THE DATA ::
(** One iteration of the take-profit loop whose rung fires. *)
Lemma rung_Live (pct : Q) (reason : SellReason) (i : nat) (w : World) :
  Live r w ->
  (takeProfitStage (heap w r) <= i)%nat ->
  0 < pct -> pct <= floorRem i - floorRem (S i) ->
  isLadder reason ->
  let w' := update r (set_stage (S i)) (partialSell E r pct reason w) in
  Live r w' /\ openPositions (state w') = openPositions (state w).
Proof.
  intros L Hi P Fit Lad w'. pose proof L as (I & M).
  destruct (@inv_open w I r M) as (B & Op & Fl).
  destruct (@inv_range w I r B) as (Rg & _).
  pose proof (floorRem_mono Hi) as Mo.
  pose proof (floorRem_pos (S i)) as Po.
  pose proof (floorRem_step i) as St.
  assert (Le : pct <= remainingPercent (heap w r)) by lra.
  pose proof (effective_share P Le) as Eff.
  assert (O : openPositions (state w') = openPositions (state w)).
  { unfold w', partialSell. destruct (success _); [|reflexivity].
    destruct (Qltb _ _); reflexivity. }
  split; [|exact O]. split; [|rewrite O; exact M].
  unfold w', partialSell.
  set (eff := if Qeq_bool (remainingPercent (heap w r)) 0 then 100
              else Qmin 100 (pct / remainingPercent (heap w r) * 100))
    in *.
  set (res := executeSell E (heap w r) eff reason).
  assert (Sh : bookedShare (heap w r) eff reason res
               = if success res
                 then remainingPercent (heap w r) * (eff / 100) else 0).
  { destruct reason; simpl in *; try reflexivity. contradiction. }
  assert (Pr : proceeds reason res
               = if success res then received res else 0).
  { destruct reason; simpl in *; try reflexivity. contradiction. }
  destruct (success res) eqn:Su.
  - destruct (Qle_bool (remainingPercent (heap w r) - pct) 0) eqn:Cl.
    { apply Qle_bool_iff in Cl. lra. }
    destruct (Qltb 0 (received res
                      - entryAmountSol (heap w r) * (pct / 100)));
      (eapply (@Inv_sell w _ r eff reason res);
       [ exact L
       | simpl; rewrite <- ?app_assoc; reflexivity
       | once (repeat constructor)
       | reflexivity
       | reflexivity
       | rewrite Pr; simpl; reflexivity
       | intros x D; simpl;
         destruct (Nat.eqb_spec x r); [contradiction | repeat split]
       | here; reflexivity
       | rewrite Sh, Eff; here; lra
       | rewrite Sh, Eff; lra
       | left; split; [reflexivity|];
         here;
         split; [discriminate | lra] ]).
  - eapply (@Inv_sell w _ r eff reason res);
      [ exact L
      | simpl; reflexivity
      | once constructor
      | reflexivity
      | reflexivity
      | rewrite Pr; simpl; lra
      | intros x D; simpl;
        destruct (Nat.eqb_spec x r); [contradiction | repeat split]
      | here; reflexivity
      | rewrite Sh; here; lra
      | rewrite Sh; lra
      | left; split; [reflexivity|];
        here; split; [exact Op | lra] ].
Qed.

Lemma rungsFit_skipn (table : list Rung) :
  forall i k, rungsFit i table -> rungsFit (k + i) (skipn k table).
Proof.
  induction table as [|sp rest IH]; intros i k F.
  - destruct k; exact I.
  - destruct k as [|k]; [exact F|]. simpl in *.
    replace (S (k + i)) with (k + S i)%nat by lia. apply IH. tauto.
Qed.

Lemma ladderFrom_Live (label : Q -> SellReason) (rungs : list Rung) :
  (forall x, isLadder (label x)) ->
  forall (i : nat) (w : World),
    Live r w ->
    (takeProfitStage (heap w r) <= i)%nat ->
    rungsFit i rungs ->
    Live r (ladderFrom E label rungs i r w)
    /\ openPositions (state (ladderFrom E label rungs i r w))
       = openPositions (state w).
Proof.
  intros Lad. induction rungs as [|sp rest IH]; intros i w L Hi F; simpl.
  - split; [exact L | reflexivity].
  - destruct F as (P & Fit & F).
    destruct (Qle_bool _ _).
    + destruct (@rung_Live (sellPercent sp * 100)
                  (label (triggerPercent sp * 100)) i w L Hi P Fit (Lad _))
        as (L1 & O1).
      destruct (IH (S i) _ L1) as (L2 & O2).
      * simpl. rewrite Nat.eqb_refl. simpl. lia.
      * exact F.
      * split; [exact L2|]. rewrite O2. exact O1.
    + apply IH; [exact L | lia | exact F].
Qed.

Lemma takeProfitLoop_Live (label : Q -> SellReason) (table : list Rung)
  (w : World) :
  (forall x, isLadder (label x)) ->
  rungsFit 0 table ->
  Live r w ->
  Live r (takeProfitLoop E label table r w)
  /\ openPositions (state (takeProfitLoop E label table r w))
     = openPositions (state w).
Proof.
  intros Lad F L. unfold takeProfitLoop.
  apply ladderFrom_Live; trivial.
  pose proof (@rungsFit_skipn table 0 (takeProfitStage (heap w r)) F) as H.
  rewrite Nat.add_0_r in H. exact H.
Qed.

Lemma scalp_table_fits : rungsFit 0 monitor.secureProfits.
Proof. simpl. unfold floorRem. repeat split; lra. Qed.

Lemma runner_table_fits : rungsFit 0 runner.secureProfits.
Proof. simpl. unfold floorRem. repeat split; lra. Qed.

End LadderBooks.

Section Handlers.
Import Config Monitor.

Variable E : Env.
Variable r : Ref.

Lemma Stepped_via (w w1 w2 : World) :
  openPositions (state w1) = openPositions (state w) ->
  Stepped r w1 w2 -> Stepped r w w2.
Proof.
  intros O (I & M). split; [exact I|].
  intros x D Hin. apply M; [exact D|]. rewrite O. exact Hin.
Qed.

WORK TASK :: Please give back exactly the lines of this listing beginning at the line with "intros L Hi" and ending with the line with "(success _); [|reflexivity].", both included, and nothing else.

EXERCISE OUTPUT ::
  intros L Hi P Fit Lad w'. pose proof L as (I & M).
  destruct (@inv_open w I r M) as (B & Op & Fl).
  destruct (@inv_range w I r B) as (Rg & _).
  pose proof (floorRem_mono Hi) as Mo.
  pose proof (floorRem_pos (S i)) as Po.
  pose proof (floorRem_step i) as St.
  assert (Le : pct <= remainingPercent (heap w r)) by lra.
  pose proof (effective_share P Le) as Eff.
  assert (O : openPositions (state w') = openPositions (state w)).
  { unfold w', partialSell. destruct (success _); [|reflexivity].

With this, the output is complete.